UCMA Il plasmide Double Nickase (h) consiste in una coppia di plasmidi ingegnerizzati per l'editing ad alta specificità del locus UCMA nelle linee cellulari human. Ciascun plasmide esprime una nickasi Cas9 D10A e un sgRNA distinto che prende di mira filamenti di DNA opposti all'interno di UCMA. Quando indirizzate verso siti adiacenti su filamenti di DNA opposti, le due nickasi generano tagli a filamento singolo sfalsati che insieme producono una rottura a doppio filamento sfalsata, richiedendo un'attività coordinata sul bersaglio da entrambe le guide. La rottura del DNA risultante viene risolta da vie di riparazione cellulare endogene, più comunemente attraverso la giunzione non omologa delle estremità (NHEJ), portando a inserzioni o delezioni che interrompono la funzione di UCMA. Richiedendo il coinvolgimento di due sgRNA nel locus bersaglio, l'approccio a doppia nickasi migliora la specificità dell'editing e fornisce una strategia CRISPR complementare per applicazioni in cui è desiderato un controllo aggiuntivo sulla precisione del targeting.
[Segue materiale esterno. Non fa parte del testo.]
(** C6: what a run hands to the derivation.  With a fifth argument the
    salt is the decoding of the salt argument, which is hexadecimal
    throughout, and the password is the UTF-8 conversion of the password
    argument; without one the salt is the four bytes, lowest first, of the
    salt argument read as an integer between 0 and INT_MAX, and the password
    is the bytes behind the characters of the argument. *)
Theorem mode_seam (pf : Platform) (argv : list text) (r : Run) (d : DerivationInput) :
  _tmain pf argv = Done r -> derivation r = Some d ->
  let saltArg := nth 2 argv [] in
  let passwordArg := nth 4 argv [] in
  if Z.of_nat (length argv) >=? 6 then
    all_hex saltArg /\
    di_pSalt d = Some (map Some (hex_decode saltArg)) /\
    di_saltSize d = Z.of_nat (length (hex_decode saltArg)) /\
    di_password d = Some (map Some (utf8_of pf passwordArg)) /\
    di_passwordSize d = Z.of_nat (length (utf8_of pf passwordArg))
  else
    exists (a : IntegerArg) (bytes : list TOCTET),
      getIntegerArg (_T "salt") saltArg MIN_SALT MAX_SALT 499 0 = Done a /\
      MIN_SALT <= ia_result a <= MAX_SALT /\
      di_pSalt d = Some (map Some bytes) /\
      length bytes = 4%nat /\ Forall is_byte bytes /\
      little_endian bytes = ia_result a /\
      di_saltSize d = 4 /\
      di_password d = Some (map Some (native_bytes pf passwordArg)) /\
      di_passwordSize d = Z.of_nat (length passwordArg) * sizeof_TCHAR pf.
Proof.
  intros Hrun Hd saltArg passwordArg.
  unfold _tmain in Hrun. cbv zeta in Hrun. fold saltArg passwordArg in Hrun.
  destruct (Z.of_nat (length argv) >=? 5) eqn:Hargc.
  2:{ case_bind Hrun. unfold Exit in Hrun. injection Hrun as <-. discriminate Hd. }
  case_bind Hrun. rename a into a1, E into E1.
  destruct (IS_ERROR_MSG_SET (ia_errorBuffer a1)) eqn:He1.
  { unfold Exit in Hrun. injection Hrun as <-. discriminate Hd. }
  destruct (getIntegerArg_accepts _ _ _ _ _ _ E1 He1) as [Herrno1 _].
  rewrite Herrno1 in Hrun.
  case_bind Hrun. rename a into s, E into Es.
  destruct (IS_ERROR_MSG_SET (salt_errorBuffer s)) eqn:Hes.
  { unfold Exit in Hrun. injection Hrun as <-. discriminate Hd. }
  case_bind Hrun. rename a into a3, E into E3.
  destruct (IS_ERROR_MSG_SET (ia_errorBuffer a3)) eqn:He3.
  { unfold Exit in Hrun. injection Hrun as <-. discriminate Hd. }
  unfold get_salt, safeHexStringToByteArray in Es.
  destruct (Z.of_nat (length argv) >=? 6) eqn:Hright.
  - (* the right way *)
    case_bind Es. rename a into hb, E into Eh. injection Es as <-.
    cbn [salt_errorBuffer] in Hes.
    destruct (hexStringToByteArray_accepts _ _ _ _ _ Eh Hes) as [Hall ->].
    case_bind Hrun. rename a into e, E into Ee.
    destruct (IS_ERROR_MSG_SET (enc_errorBuffer e)) eqn:Hee; cbn [negb] in Hrun.
    { unfold Exit in Hrun. injection Hrun as <-. discriminate Hd. }
    destruct (getPasswordUTF8Encoding_accepts _ _ _ _ Ee Hee) as [Hb Hs].
    apply derive_and_print_derivation in Hrun. rewrite Hrun in Hd.
    injection Hd as <-. cbn. rewrite Hb, Hs. repeat split. exact Hall.
  - (* the wrong way *)
    case_bind Es. rename a into a2, E into E2. injection Es as <-.
    cbn [salt_errorBuffer] in Hes.
    destruct (getIntegerArg_accepts _ _ _ _ _ _ E2 Hes) as [_ Hrange].
    apply derive_and_print_derivation in Hrun. rewrite Hrun in Hd.
    injection Hd as <-. cbn [di_pSalt di_saltSize di_password di_passwordSize
                               salt_array salt_arraySize].
    exists a2, (object_bytes (Z.to_nat sizeof_int) (ia_result a2)).
    destruct (object_bytes_are_bytes (Z.to_nat sizeof_int) (ia_result a2)) as [Hb Hl].
    split; [reflexivity |]. split; [exact Hrange |]. split; [reflexivity |].
    split; [exact Hl |]. split; [exact Hb |].
    split.
    { rewrite little_endian_object_bytes. apply Z.mod_small.
      unfold MIN_SALT, MAX_SALT, INT_MAX in Hrange.
      change (256 ^ Z.of_nat (Z.to_nat sizeof_int)) with 4294967296. lia. }
    repeat split.
Qed.

Lemma mode_seam_example :
  (exists (r : Run) (d : DerivationInput),
     _tmain (example_platform every_allocation 0 0 0)
       [_T "pbkdf2"; _T "2"; _T "0010"; _T "1"; _T "test"; _T "x"] = Done r /\
     derivation r = Some d /\
     di_pSalt d = Some [Some 0; Some 16] /\
     di_password d = Some [Some 116; Some 101; Some 115; Some 116])
  /\
  (exists (r : Run) (d : DerivationInput) (bytes : list TOCTET),
     _tmain (example_platform every_allocation 0 0 0)
       [_T "pbkdf2"; _T "2"; _T "258"; _T "1"; _T "test"] = Done r /\
     derivation r = Some d /\
     di_pSalt d = Some (map Some bytes) /\ little_endian bytes = 258 /\
     di_password d
     = Some [Some 116; Some 0; Some 101; Some 0; Some 115; Some 0; Some 116; Some 0]).
Proof.
  set (pf := example_platform every_allocation 0 0 0).
  split.
  - set (argv := [_T "pbkdf2"; _T "2"; _T "0010"; _T "1"; _T "test"; _T "x"]).
    destruct (_tmain pf argv) as [r |] eqn:Hrun; [| vm_compute in Hrun; discriminate Hrun].
    destruct (derivation r) as [d |] eqn:Hd.
    2:{ vm_compute in Hrun. injection Hrun as <-. discriminate Hd. }
    exists r, d. split; [reflexivity |]. split; [exact Hd |].
    destruct (mode_seam pf argv r d Hrun Hd) as (_ & Hs & _ & Hp & _).
    split; [exact Hs | exact Hp].
  - set (argv := [_T "pbkdf2"; _T "2"; _T "258"; _T "1"; _T "test"]).
    destruct (_tmain pf argv) as [r |] eqn:Hrun; [| vm_compute in Hrun; discriminate Hrun].
    destruct (derivation r) as [d |] eqn:Hd.
    2:{ vm_compute in Hrun. injection Hrun as <-. discriminate Hd. }
    destruct (mode_seam pf argv r d Hrun Hd)
      as (a & bytes & Ha & _ & Hs & _ & _ & Hle & _ & Hp & _).
    exists r, d, bytes. split; [reflexivity |]. split; [exact Hd |].
    split; [exact Hs |]. split; [| exact Hp].
    rewrite Hle. vm_compute in Ha. injection Ha as <-. reflexivity.
Defined.

(** C7: for a hash type from 1 to 5 the selection is the algorithm the
    specification names: 1 SHA-1, 2 SHA-256, 3 SHA-384, 4 and 5 SHA-512;
    the argument text is accepted with that value, and 4 and 5 give one
    identifier, hence one digest length on every platform. *)
Theorem hash_algorithm_selection (hashType : Z) :
  1 <= hashType <= 5 ->
  exists a : HashAlgorithmId,
    algorithm_of_index hashType = Some a /\
    getIntegerArg (_T "hashType") (decimal hashType) MIN_HASH_TYPE MAX_HASH_TYPE 499 0
    = Done (mkIntegerArg hashType [] 0) /\
    selected_algorithm (hashType - 1) = identifier a /\
    algorithm_of_index 4 = Some SHA_512 /\ algorithm_of_index 5 = Some SHA_512 /\
    selected_algorithm (4 - 1) = selected_algorithm (5 - 1) /\
    forall pf : Platform,
      BCryptGetProperty pf (selected_algorithm (4 - 1))
      = BCryptGetProperty pf (selected_algorithm (5 - 1)).
Proof.
  intros H.
  assert (Hc : hashType = 1 \/ hashType = 2 \/ hashType = 3 \/ hashType = 4 \/ hashType = 5)
    by lia.
  destruct Hc as [-> | [-> | [-> | [-> | ->]]]].
  - exists SHA_1. repeat split.
  - exists SHA_256. repeat split.
  - exists SHA_384. repeat split.
  - exists SHA_512. repeat split.
  - exists SHA_512. repeat split.
Qed.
Per supportare l'identificazione efficiente delle cellule modificate, un plasmide codifica la GFP per la visualizzazione fluorescente delle popolazioni trasfettate, mentre il plasmide di accompagnamento porta un gene di resistenza alla puromicina per la selezione antibiotica. Insieme, queste caratteristiche supportano l'arricchimento efficiente delle popolazioni co-trasfettate e semplificano la convalida dei cloni con UCMA interrotto.
Solo per uso di ricerca. Non destinato a uso diagnostico o terapeutico.